Four-hour wait time targets in A&E could be a thing of the past under new NHS plans aimed at improving care and saving more lives.

A raft of proposed clinical improvements have been published in an interim report that sets out initial proposals for testing changes to access standards in mental health services, cancer care, elective care and urgent and emergency care.

The aim is to lock in the benefits of existing targets – some of which date back more than 20 years – while updating them to ensure they support frontline staff to deliver on the NHS Long Term Plan’s ambitions to save hundreds of thousands more lives.

It is hoped a new measure of time in the emergency department will end hidden long waits and provide a more accurate view of hospital performance by recording how long every patient spends in A&E, not just whether their discharge or admission time breached the target.

This could prevent tens of thousands of unnecessary hospital admissions each year by improving upon the current four hour ‘cliff edge’ target.

Around a fifth of all emergency admissions from A&E happen in the final 10 minutes before the deadline, suggesting that hospitals are being driven to focus on the target, rather than what is the best approach for each patient.

In addition, the proposals will strengthen rules on reporting prolonged waits for those who need to be admitted to a ward, including reporting the most serious cases to the Care Quality Commission watchdog as a patient safety concern.

The four-hour A&E standard is just one area earmarked for reform. Other proposals include ensuring that patients experiencing a mental health crisis are able to access quick care in their own home or community, while no one who urgently needs help should wait more than 24 hours.

In addition, those who arrive at A&E experiencing a mental health crisis could receive emergency care within one hour. Detailed analysis is underway to build a full and accurate picture, but it is estimated that people go to their local A&E experiencing mental health problems up to a million times a year.

Other new standards to be trialled include faster life-saving treatment for those with the most critical conditions, such as heart attacks, sepsis, stroke and severe asthma attacks.

People with suspected cancer could also receive a definitive diagnosis within 28 days of urgent referral by their GP or a screening service as part of the proposals, which will be field tested by the NHS.

Reducing long waits for planned treatment such as cataract and hip operations will also be a priority, with a trial of an average measure for the start of treatment to tackle hidden waits, and reinforcing a six-week target for initial tests to take place.

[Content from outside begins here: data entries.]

#[local] Instance Replies_ok fd : PostOk Replies fd.
Proof using d0 out_ok reply_ok enough AOk.
  refine {| post_inv := answered; post_frame := answered_frame fd |}.
  intros log args w u (q & f & HR & Ha & Hp) HI Hu Hf. destruct (reply_ok args) as [Hm Hs].
  destruct (enqueue_ok out out_ok w q f _ _ HR Hf Hm Hs Hp) as (ok & w' & q' & f' & H1 & HR' & Hf' & Hp' & _ & Hfail & Hsd & _).
  pose proof (plen_pos (reply args)). destruct ok; [|destruct (alloc_some out out_ok _ q f (plen_of (reply args)) enough HR ltac:(unfold small in Hs; lia)); by apply Hfail].
  destruct (sends_recv w w' q' f' HR' HI Ha Hsd) as (HI' & Ha' & Hr'). exists w'. split_and!; [exact H1| |done| | | |done|apply Hsd].
  - exists q', f'. split_and!; [done|done|]. rewrite Hp'. unfold frames. by rewrite !map_app, concat_app, app_assoc; cbn; rewrite app_nil_r.
  - apply Hr'.
  - rewrite <- Hu. apply Hr'.
  - by rewrite (sd_env _ _ Hsd).
Defined.
End Reply.

(** ** Properties *)



(** End to end: when memory does not run out, the messages sent on an idle socket leave a
    stream in its queue, and any process that gets this stream on one of its sockets receives
    exactly these messages, in order. *)
Theorem messages_delivered {F : LuaFmt} {JL : JsonLib} {PB : PbScript} {E D : Type} {A : Allocator} {AOk : AllocatorOk A}
    {E' D' : Type} {OS' : Os E'} {TI : TcpIn E'} {PH : PostHandler E' D'} fd fd' {PO : PostOk PH fd'} ms (w : world E D) q f :
  0 < fd < Sendbuf.MAX_SOCKET -> 0 < fd' < Recvbuf.MAX_SOCKET -> (forall h k, 0 <= k <= 2 ^ 30 -> is_Some (malloc h k)) ->
  Sendbuf.Rep (send_of w) q f -> free_slot (w_ars w) -> pending (send_of w) (q fd) = Some [] -> Forall msg_ok ms -> Forall small ms ->
  exists w1 q1 f1 d, enqueue_all fd ms w = Ret w1 /\ Sendbuf.Rep (send_of w1) q1 f1 /\ pending (send_of w1) (q1 fd) = Some d /\
    forall log (r : world E' D') n fuel, post_inv log r -> settled fd' r [] -> coming fd' r = d -> Forall (fun m => plen_of m <= size_of fd' r) ms ->
      (length ms < fuel)%nat -> (length d <= n)%nat ->
      exists r', pump fd' n fuel r = Ret (values ms, r') /\ post_inv (log ++ values ms) r' /\ settled fd' r' [] /\ coming fd' r' = [].
Proof.
  intros Hfd Hfd' Hmem HR Hf Hd Hok Hsm.
  destruct (enqueue_all_ok fd Hfd ms w q f [] Hmem HR Hf) as (w1 & q1 & f1 & H1 & H2 & _ & H4 & _); [done..|].
  exists w1, q1, f1, (frames ms). split_and!; [done..|]. intros log r n fuel HP Hr Hc Hsz Hfu Hn. rewrite <- Hc in Hn.
  apply (pump_ok fd' Hfd' n fuel log r [] ms); try done. apply short_nil.
Qed.

(** ** Examples *)

(** A connection that delivers at most three bytes at a time. *)
#[export] Instance DripOs : Os bytes := {|
  os_malloc := fun e => (None, e); os_time := fun e => (0, e); os_gettimeofday := fun e => ((0, 0), e);
  os_pollfd := fun _ _ _ e => ((0, 0), e); os_errno := fun _ => 0; os_strerror := fun _ => []; os_socket := fun e => (-1, e);
  os_reuseaddr := fun _ e => e; os_bind := fun _ _ e => (-1, e); os_listen := fun _ e => (-1, e); os_accept := fun _ e => (-1, e);
  os_connect := fun _ _ _ e => (-1, e); os_nonblock := fun _ e => e; os_send := fun _ _ e => (-1, e);
  os_recv := fun _ n e => let k := Z.min n (Z.min 3 (Z.of_nat (length e))) in ((k, take (Z.to_nat k) e), drop (Z.to_nat k) e);
  os_shutdown_rd := fun _ e => e; os_close := fun _ e => e; os_getpeername := fun _ e => ((0, 0), e);
  os_inet_ntoa := fun _ => []; os_inet_addr := fun _ => None; os_gethostbyname := fun _ e => (None, e) |}.
#[export] Instance DripIn : TcpIn bytes.
Proof.
  refine {| incoming := fun e _ => e |}. intros e fd n Hn He. destruct e as [|b e]; [done|].
  eexists _, _. split; [reflexivity|]. cbn [length]. split_and!; [lia|lia|lia|done].
Defined.
#[local] Existing Instances NoFmt Bump.

(** A handler that does nothing. *)
#[export] Instance Ignore : PostHandler bytes unit := {| post_dispatch := fun _ _ w => Ret w |}.
#[export] Instance Ignore_ok : PostOk Ignore 3.
Proof.
  refine {| post_inv := fun _ _ => True |}; [done|]. intros log args w u _ HI Hu Hf. exists w. split_and!; try done. by intros k a _ Ha _.
Defined.

(** Three messages for Postproto of 15, 11 and 16 bytes, and one of 13 for nobody. *)
Definition ex_messages : list (list arg) := [[AInt 1; AStr [104]]; [AStr [1; 2; 3; 4]]; [AInt 1]; [AInt 1; AInt (-7)]].
Lemma ex_messages_ok : Forall msg_ok ex_messages.
Proof. repeat (constructor; [split_and!; [repeat constructor; cbn; unfold INT_MIN, INT_MAX; lia|cbn; lia|vm_compute; discriminate]|]). constructor. Qed.
Lemma ex_settled (e : bytes) : settled 3 (ex_world e) [].
Proof.
  split; [|done]. split_and!; [exact ex_Inv|done|]. split; [done|].
  exists 1%nat, 2%nat, (Ar_t NULL 0 0 0), (Ar_t NULL 0 0 0). unfold MAX_AR. split_and!; try done; lia.
Qed.

Example ex_first_pieces :
  (match pump 3 11 3 (ex_world (frames ex_messages)) with Ret (msgs, w) => Some (msgs, unread (recv_of w) 3) | _ => None end)
  = Some ([[LNum (d_of_Z 1); LStr [104]]], Some (take 5 (frame [AInt 1]))).
Proof. vm_compute. reflexivity. Qed.

(** The answer: how many values there were. *)
Definition ex_reply (args : list lval) : list arg := [AInt 1; AInt (Z.of_nat (length args) mod 256)].
Lemma ex_reply_ok args : msg_ok (ex_reply args) /\ small (ex_reply args).
Proof.
  pose proof (Z.mod_pos_bound (Z.of_nat (length args)) 256 ltac:(lia)). unfold ex_reply, small, SIZEOF_BLOCK.
  split; [split_and!; [repeat constructor; cbn; unfold INT_MIN, INT_MAX; lia|cbn; lia|unfold plen_of; cbn; unfold INT_MAX; lia]|unfold plen_of; cbn; lia].
Qed.
Lemma bump_enough h k : 0 <= k <= 2 ^ 30 -> is_Some (malloc (Allocator := Bump) h k).
Proof. intros _. cbn. unfold bump_malloc. eauto. Qed.

Lemma messages_delivered_witness :
  exists w1 q1 f1 d, enqueue_all 5 ex_messages (ex_world ex_env) = Ret w1 /\ Sendbuf.Rep (send_of w1) q1 f1 /\ pending (send_of w1) (q1 5) = Some d /\
    forall (log : list (list lval)) (r : world bytes unit) n fuel, True -> settled 3 r [] -> coming 3 r = d ->
      Forall (fun m => plen_of m <= size_of 3 r) ex_messages -> (length ex_messages < fuel)%nat -> (length d <= n)%nat ->
      exists r', pump 3 n fuel r = Ret (values ex_messages, r') /\ True /\ settled 3 r' [] /\ coming 3 r' = [].
Proof.
  apply (@messages_delivered NoFmt NoPow NoPb env unit Bump Bump_ok bytes unit DripOs DripIn Ignore 5 3 Ignore_ok ex_messages (ex_world ex_env)
    (fun _ => []) (fun _ => [])).
  - unfold Sendbuf.MAX_SOCKET. lia.
  - unfold Recvbuf.MAX_SOCKET. lia.
  - exact bump_enough.
  - apply ex_Rep.
  - exact ex_free_slot.
  - apply ex_Rep.
  - exact ex_messages_ok.
  - apply (bool_decide_unpack _). vm_compute. exact I.
Defined.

Professor Stephen Powis, the NHS in England’s national medical director and leader of the review, said: “The NHS is aiming to improve care for patients and save hundreds of thousands more lives over the coming years, with greater access to mental health support, better treatment for the major killer conditions and services which are more joined-up, personalised and closer to home.

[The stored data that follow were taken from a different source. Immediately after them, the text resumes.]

(** The userdata of the interpreter by address, the next free address, the counters. *)
Record st (W : Type) := St {
  ud : gmap Z udata;
  next_ud : Z;
  s_msg_count : Z;
  s_msg_new_times : Z;
  s_msg_delete_times : Z;
  world : W;
}.
Arguments St {W}.
Arguments ud {W}.
Arguments next_ud {W}.
Arguments s_msg_count {W}.
Arguments s_msg_new_times {W}.
Arguments s_msg_delete_times {W}.
Arguments world {W}.

Definition init_st {W} (w : W) : st W := St ∅ 1 0 0 0 w.

Section Pblua.
Context {W : Type} {PB : Protobuf W} {F : LuaFmt}.
Implicit Types s : st W.

Definition set_world s (w : W) : st W := St (ud s) (next_ud s) (s_msg_count s) (s_msg_new_times s) (s_msg_delete_times s) w.
Definition put_ud s (p : Z) (u : udata) : st W :=
  St (<[p := u]> (ud s)) (next_ud s) (s_msg_count s) (s_msg_new_times s) (s_msg_delete_times s) (world s).
(** lua_newuserdata, with its contents and metatable *)
Definition new_user s (u : udata) : lval * st W :=
  (LUser (next_ud s),
   St (<[next_ud s := u]> (ud s)) (next_ud s + 1) (s_msg_count s) (s_msg_new_times s) (s_msg_delete_times s) (world s)).

(** luaL_checkudata; a pointer in a userdata may be one that was collected. *)
Definition check_msg (L : list lval) (i : Z) s : res (Z * LuaMessage) :=
  match index2adr L i with
  | LUser p => match ud s !! p with Some (UMsg m) => Ret (p, m) | _ => Raise end
  | _ => Raise
  end.
Definition check_rep (L : list lval) (i : Z) s : res RepeatedField :=
  match index2adr L i with
  | LUser p => match ud s !! p with Some (URep r) => Ret r | _ => Raise end
  | _ => Raise
  end.
Definition get_msg (p : Z) s : res LuaMessage := match ud s !! p with Some (UMsg m) => Ret m | _ => Undef end.

Definition set_dirty (p n : Z) s : res (st W) :=
  m ← get_msg p s;
  Ret (put_ud s p (UMsg (LMsg (message m) (root_message m) n))).
(** root_message->dirty = 1, where the code tests the pointer *)
Definition mark_dirty (m : LuaMessage) s : res (st W) :=
  if root_message m =? 0 then Ret s else set_dirty (root_message m) 1 s.

Definition bool_result (b : bool) s : res (list lval * st W) := Ret ([LBool b], s).
Definition nothing s : res (list lval * st W) := Ret ([], s).

(** ** Messages *)

Definition pblua_load_msg (type_name : bytes) s : res (Z * st W) :=
  match pb_find_type (world s) type_name with
  | None => Ret (0, s)
  | Some descriptor =>
      let '(message, w) := pb_new descriptor (world s) in
      let s := set_world s w in
      if message =? 0 then Ret (0, s)
      else
        n ← sint (s_msg_count s + 1);
        t ← sint (s_msg_new_times s + 1);
        Ret (message, St (ud s) (next_ud s) n t (s_msg_delete_times s) (world s))
  end.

“So, as we build an NHS that is fit for the future, now is the right time to look again at the old targets which have such a big influence on how care is delivered, to make sure that they take account of the latest treatments and techniques, and support, not hinder, staff to deliver the kind of responsive, high-quality services that people want to see.”

Patient choice will also be reinforced, with hospitals expected to proactively support people who have waited for six months to find an alternative provider where they could be treated quicker, rather than the current system which places the onus on patients to ask for this to happen.

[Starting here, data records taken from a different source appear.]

Lemma load_fields_view load sub need room m : (forall x, sub x <> Val LNil) -> (forall k, (k < room)%nat -> loads load sub need k) ->
  forall fs pre, NoDup (map f_name (pre ++ fs)) -> Forall (fun f => Forall (fun c => c <> 0) (f_name f)) fs ->
  (forall f, f ∈ fs -> pb_field_size w m f <= INT_MAX) ->
  load_fields room load w m fs (fields_view sub m pre) = fits (max_list_with (field_slots need m) fs) room (fields_view sub m (pre ++ fs)).
Proof.
  intros Hsub Hload. induction fs as [|f fs IH]; intros pre Hnd Hnz Hsize; [by rewrite app_nil_r, fits_ok by (cbn; lia)|]. cbn [load_fields].
  apply Forall_cons in Hnz as [Hf Hnz]. unfold lua_pushstring. rewrite cstr_nozero by done.
  assert (Hnew : tree_get (LStr (f_name f)) (fields_view sub m pre) = None).
  { apply tree_get_none. intros (g & Hg & [= E])%fields_keys. rewrite map_app in Hnd. apply NoDup_app in Hnd as (_ & Hnd & _).
    apply (Hnd (f_name g)); [by apply list_elem_of_fmap_2|]. rewrite <- E. cbn. set_solver. }
  assert (Hnext : load_fields room load w m fs
      (fields_view sub m pre ++ match field_view sub m f with Some v => [(LStr (f_name f), v)] | None => [] end)
    = fits (max_list_with (field_slots need m) fs) room (fields_view sub m (pre ++ f :: fs))).
  { replace (pre ++ f :: fs) with ((pre ++ [f]) ++ fs) by by rewrite <- app_assoc. rewrite <- IH; [|by rewrite <- app_assoc|done|set_solver].
    f_equal. unfold fields_view. rewrite omap_app. f_equal. cbn. by destruct (field_view _ _ _). }
  change (max_list_with (field_slots need m) (f :: fs)) with (Nat.max (field_slots need m f) (max_list_with (field_slots need m) fs)).
  unfold field_view in Hnext. unfold field_slots at 1. destruct (is_repeated f) eqn:Hrep.
  - apply (bind_fits _ _ room (elements_view sub m f (seqZ 0 (pb_field_size w m f)))); [|by rewrite settable_new].
    apply with_slots_fits. intros Hr. apply (load_elements_view load sub need (room - 2) m f Hsub) with (pre := []).
    + intros k Hk. apply Hload. lia.
    + apply NoDup_seqZ.
    + apply Forall_forall. intros i Hi%elem_of_seqZ. specialize (Hsize f ltac:(set_solver)). lia.
  - destruct (pb_has_field w m f) eqn:Hhas; [|by rewrite app_nil_r in Hnext].
    apply (bind_fits _ _ room (value_view sub f (fun k => pb_get k w m f))); [by apply load_value_view|].
    intros _. rewrite set_some_new by (done || by apply value_view_not_nil). exact Hnext.
Qed.

Lemma load_tree_view : (forall m, names_ok (pb_descriptor w m)) ->
  (forall m f, f ∈ d_fields (pb_descriptor w m) -> pb_field_size w m f <= INT_MAX) ->
  forall fuel room m, (room < fuel)%nat -> pb_load_tree fuel room w m = fits (tree_slots fuel m) room (tree_view fuel m).
Proof.
  intros Hnames Hsize. induction fuel as [|fuel IH]; intros room m Hr; [lia|]. cbn [pb_load_tree tree_slots tree_view].
  apply with_slots_fits. intros H1. destruct (Hnames m) as [Hnd Hnz]. apply (fits_map _ _ (fields_view (tree_view fuel) m (d_fields (pb_descriptor w m))) _ Tab).
  apply (load_fields_view (fun room x => pb_load_tree fuel room w x) (tree_view fuel) (tree_slots fuel) (room - 1) m) with (pre := []); [|..|done|done|].
  - intros y. by destruct fuel.
  - intros k Hk x. apply IH. lia.
  - intros f Hf. by apply Hsize.
Qed.
End Totable.

(** C15. totable builds the table of a message whose nesting the Lua stack has room for: its
    entries are the fields that are set, in the order of the descriptor, each under its
    name, the elements of a repeated field under 1, 2, ..., and messages as tables in turn.
    Shown are the fields of type message, string, int32, uint32, float, double and bool; of
    the others (the 64-bit, fixed, sint, enum, bytes and group types) the code has no case
    and they are left out, a repeated one as an empty table; a string ends at its first
    zero byte.  The names of a message are distinct and without zero bytes, and a field has
    at most INT_MAX elements.  Building takes two slots of the stack for each message inside
    a message, four for one in a repeated field, and lua_checkstack is not called: beyond
    the LUA_MINSTACK (20) slots of a call - always, when messages hold each other in a
    circle - the run is undefined. *)
Theorem totable_view {W : Type} {PB : Protobuf W} p m fuel s :
  (forall m, names_ok (pb_descriptor (world s) m)) ->
  (forall m f, f ∈ d_fields (pb_descriptor (world s) m) -> pb_field_size (world s) m f <= INT_MAX) ->
  ud s !! p = Some (UMsg m) -> message m <> 0 -> (LUA_MINSTACK < fuel)%nat ->
  lmsg_totable fuel [LUser p] s =
  if (tree_slots (world s) fuel (message m) <=? LUA_MINSTACK)%nat then Ret ([tree_view (world s) fuel (message m)], s) else Undef.
Proof.
  intros Hnames Hsize Hp Hm Hf. unfold lmsg_totable, check_msg. change (index2adr [LUser p] 1) with (LUser p). cbv iota.
  rewrite Hp, bind_Ret_l. destruct (Z.eqb_spec (message m) 0); [done|]. rewrite load_tree_view by done.
  unfold fits. by destruct (_ <=? _)%nat.
Qed.

(** ** A library of one message type *)

Inductive sval := SZ (z : Z) | SD (d : lnumber) | SB (b : bool) | SS (t : bytes).
Definition to_s (k : cpptype) : cval k -> sval :=
  match k with CPPTYPE_FLOAT | CPPTYPE_DOUBLE => SD | CPPTYPE_BOOL => SB | CPPTYPE_STRING => SS | _ => SZ end.
Definition of_s (k : cpptype) (v : sval) : cval k :=
  match k with
  | CPPTYPE_FLOAT | CPPTYPE_DOUBLE => match v with SD d => d | _ => S754_zero false end
  | CPPTYPE_BOOL => match v with SB b => b | _ => false end
  | CPPTYPE_STRING => match v with SS t => t | _ => [] end
  | _ => match v with SZ z => z | _ => 0 end
  end.
Lemma of_to_s k x : of_s k (to_s k x) = x.
Proof. by destruct k. Qed.

(** The elements of a field of a message; a scalar that is not set has none. *)
Definition ex_world : Type := Z * Z -> list sval.
Definition ex_desc : Descriptor :=
  Desc 1 (lit "Ex") [Field (lit "id") 1 TYPE_INT32 LABEL_OPTIONAL true 7 0 []; Field (lit "xs") 2 TYPE_STRING LABEL_REPEATED false 0 0 []].
Definition ex_default (f : FieldDescriptor) : sval := SZ (f_default_int32 f).
Definition key (m : Z) (f : FieldDescriptor) : Z * Z := (m, f_number f).
Definition swap (l : list sval) (i j : Z) : list sval :=
  match l !! Z.to_nat i, l !! Z.to_nat j with Some x, Some y => <[Z.to_nat j := x]> (<[Z.to_nat i := y]> l) | _, _ => l end.
#[export] Instance ExPb : Protobuf ex_world := {|
  pb_descriptor := fun _ _ => ex_desc;
  pb_field_size := fun w m f => Z.of_nat (length (w (key m f)));
  pb_has_field := fun w m f => negb (Nat.eqb (length (w (key m f))) 0);
  pb_get := fun k w m f => of_s k (List.hd (ex_default f) (w (key m f)));
  pb_set := fun k m f v w => upd w (key m f) [to_s k v];
  pb_get_repeated := fun k w m f i => of_s k (default (SZ 0) (w (key m f) !! Z.to_nat i));
  pb_set_repeated := fun k m f i v w => upd w (key m f) (<[Z.to_nat i := to_s k v]> (w (key m f)));
  pb_add := fun k m f v w => upd w (key m f) (w (key m f) ++ [to_s k v]);
  pb_mutable_message := fun m f w => (0, w);
  pb_add_message := fun m f w => (0, w);
  pb_clear_field := fun m f w => upd w (key m f) [];
  pb_remove_last := fun m f w => upd w (key m f) (take (length (w (key m f)) - 1) (w (key m f)));
  pb_swap_elements := fun m f i j w => upd w (key m f) (swap (w (key m f)) i j);
  pb_copy_from := fun _ _ w => w; pb_merge_from := fun _ _ w => w;
  pb_parse := fun _ _ w => (false, w); pb_parse_buf := fun _ _ _ w => (false, w);
  pb_serialize_to_string := fun _ w => (None, w); pb_serialize_to_array := fun _ _ w => (0, w);
  pb_byte_size := fun _ w => (0, w); pb_debug_string := fun _ _ => [];
  pb_find_type := fun _ _ => Some ex_desc; pb_new := fun _ w => (100, w); pb_delete := fun _ w => w;
  pb_import := fun _ w => (true, w); pb_map_path := fun _ _ w => w; pb_new_importer := fun w => w;
|}.
#[export] Instance ExPbOk : ProtobufOk ex_world.
Proof.
  refine {| pb_scalar := fun _ _ f => is_repeated f = false; pb_list := fun _ _ _ => True;
            pb_elems := fun k w m f => map (of_s k) (w (key m f)) |}; cbn.
  - intros k m f v w _ _. rewrite upd_eq. cbn. by rewrite of_to_s.
  - intros m f w _ _. by rewrite upd_eq.
  - intros k w m f _ _. by rewrite length_map.
  - intros k w m f i v _ _ H. rewrite Nat2Z.id. apply list_lookup_fmap_Some in H as (y & -> & Hy). by rewrite Hy.
  - intros k w m f v _ _. rewrite upd_eq, map_app. cbn. by rewrite of_to_s.
  - intros k w m f i v _ _ _. rewrite upd_eq, Nat2Z.id. split; [done|]. rewrite (list_fmap_insert (of_s k)). by rewrite of_to_s.
  - intros k w m f i j x y _ _ Hi Hj. rewrite upd_eq. split; [done|]. unfold swap. rewrite !Nat2Z.id.
    apply list_lookup_fmap_Some in Hi as (x' & -> & Hi), Hj as (y' & -> & Hj). rewrite Hi, Hj.
    by rewrite !(list_fmap_insert (of_s k)).
  - intros k w m f l x _ _ H. rewrite upd_eq. split; [done|].
    assert (Hlen : length (w (key m f)) = length (l ++ [x])) by (rewrite <- H; by rewrite length_map).
    rewrite (fmap_take (of_s k)). change (of_s k <$> w (key m f)) with (map (of_s k) (w (key m f))). rewrite H, Hlen, length_app. cbn.
    rewrite take_app_le by lia. apply take_ge. lia.
  - intros k w m f _ _. by rewrite upd_eq.
Defined.

(** A script with a message and its repeated field xs. *)
Definition ex_xs : FieldDescriptor := Field (lit "xs") 2 TYPE_STRING LABEL_REPEATED false 0 0 [].
Definition ex_st : st ex_world := St {[1 := UMsg (LMsg 100 1 0); 2 := URep (Rep 1 ex_xs)]} 3 1 1 0 (fun _ => []).

Lemma ex_wf : wf ex_st.
Proof.
  split; [|done]. split; [|done]. intros p u. cbn [ex_st ud]. rewrite lookup_insert_Some. intros [[<- <-]|[Hne Hp]].
  - split; [cbn; lia|]. by exists (LMsg 100 1 0).
  - apply lookup_singleton_Some in Hp as [<- <-].
    split; [cbn; lia|]. by exists (LMsg 100 1 0).
Defined.

(** The script takes its repeated field once more, and the first handle is collected. *)
Definition ex_st1 : st ex_world := snd (new_user ex_st (URep (Rep 1 ex_xs))).
Definition ex_st2 : st ex_world := St (delete 2 (ud ex_st1)) 4 1 1 0 (fun _ => []).
Lemma api_refs_ok_witness : ud ex_st2 !! 2 = None /\ ud ex_st2 !! 3 = Some (URep (Rep 1 ex_xs)) /\ wf ex_st2.
Proof.
  split; [by vm_compute|]. split; [by vm_compute|].
  apply (@api_refs_ok ex_world ExPb NoFmt ex_st ex_st2 ex_wf). apply (rtc_l _ _ ex_st1); [|apply rtc_once].
  - apply (@step_call ex_world ExPb NoFmt _ _ (lmsg_get (F := NoFmt)) [LUser 1; LStr (lit "xs")] [LUser 3]);
      [by apply list_elem_of_In; do 16 right; left|by vm_compute].
  - apply (@step_collect ex_world ExPb NoFmt _ _ 2); [|by vm_compute]. intros q u Hq Hne.
    unfold ex_st1 in Hq. cbn [new_user snd ud ex_st next_ud] in Hq.
    repeat (apply lookup_insert_Some in Hq as [[<- <-]|[_ Hq]]; [done|]). by apply lookup_singleton_Some in Hq as [<- <-].
Defined.

Definition ex_ops : list (rep_op CPPTYPE_STRING) :=
  [OAdd CPPTYPE_STRING [97]; OAdd CPPTYPE_STRING [98]; OAdd CPPTYPE_STRING [99]; ORemove CPPTYPE_STRING 1; OGet CPPTYPE_STRING 1;
   ORemoveAt CPPTYPE_STRING 2; OCount CPPTYPE_STRING; OSet CPPTYPE_STRING 5 [120]].
Lemma repeated_refines_list_witness :
  let '(l', d', rs) := spec_ops CPPTYPE_STRING ex_ops [] 0 in
  exists s', call_ops CPPTYPE_STRING (F := NoFmt) 2 ex_ops ex_st = Ret (rs, s') /\ holds CPPTYPE_STRING 2 ex_xs 100 1 s' l' d'.
Proof.
  apply (@repeated_refines_list CPPTYPE_STRING ex_world ExPb NoFmt ExPbOk 2 ex_xs 100 1 ex_st [] 0 ex_ops).
  - split; [|split_and!; try done; constructor]. exists 1, (LMsg 100 1 0), (LMsg 100 1 0). by split_and!.
  - unfold ex_ops. repeat (apply List.Forall_cons; [cbn; unfold INT_MIN, INT_MAX; first [lia|repeat constructor; lia|split; [lia|repeat constructor; lia]]|]).
    apply List.Forall_nil.
Defined.

(** id has the default 7, to which it is set. *)
Lemma field_set_get_witness : exists s',
  lmsg_set (F := NoFmt) [LUser 1; LStr (lit "id"); lua_of CPPTYPE_INT32 7] ex_st = Ret ([LNum (d_of_Z 1)], s') /\
  lmsg_get (F := NoFmt) [LUser 1; LStr (lit "id")] s' = Ret ([lua_of CPPTYPE_INT32 7], s') /\
  is_dirty (root_message (LMsg 100 1 0)) s' = 1.
Proof.
  apply (@field_set_get ex_world ExPb NoFmt ExPbOk CPPTYPE_INT32 7 1 (LMsg 100 1 0) (LMsg 100 1 0) (lit "id")
    (Field (lit "id") 1 TYPE_INT32 LABEL_OPTIONAL true 7 0 []) ex_st); try done.
  repeat constructor; done.
Defined.

Lemma totable_view_witness :
  lmsg_totable 21 [LUser 1] ex_st =
  if (tree_slots (world ex_st) 21 100 <=? LUA_MINSTACK)%nat then Ret ([tree_view (world ex_st) 21 100], ex_st) else Undef.
Proof.
  apply (@totable_view ex_world ExPb 1 (LMsg 100 1 0) 21 ex_st).
  - intros m. split; [apply (bool_decide_unpack _); by vm_compute|].
    apply (bool_decide_unpack _). by vm_compute.
  - intros m f _. by vm_compute.
  - done.
  - done.
  - unfold LUA_MINSTACK. lia.
Defined.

Staff bodies, patient groups and others will now be involved in the testing and development of the proposals, with evidence from the trials informing final recommendations.

These proposals will now be field tested at a selection of sites across England, before wider implementation. 

The clinically-led review of standards was announced by the Prime Minister in June 2018, at the same time as she announced additional investment over the next five years to support the NHS’s plans for improved care, which were set out in the NHS Long Term Plan in January.

Since the Prime Minister made her request, Prof Powis has been working with leading national medical bodies, Healthwatch England, local hospital leaders and others on identifying and solving shortcomings in the current NHS target regime, which has developed over the last 20 years.

The review has focussed on determining what matters most to patients, on the clinical issues with the current target regime, and what NHS staff believe will help them provide the best quality care for patients.

Professor Helen Stokes-Lampard, Chair of the Royal College of GPs, said: “We know from many years of experience that, when implemented correctly, targets can be beneficial for the care patients receive from the NHS.

“To ensure that all targets are realistic and in the best interests of patient care at that time, it is sensible that they are regularly reviewed, and where appropriate, that alternatives are explored, tested and thoroughly evaluated to ensure that the care patients receive is always improving – to this end we support the course of action NHS England is taking, and we are pleased that the proposals will be piloted and evaluated before wider roll-out.”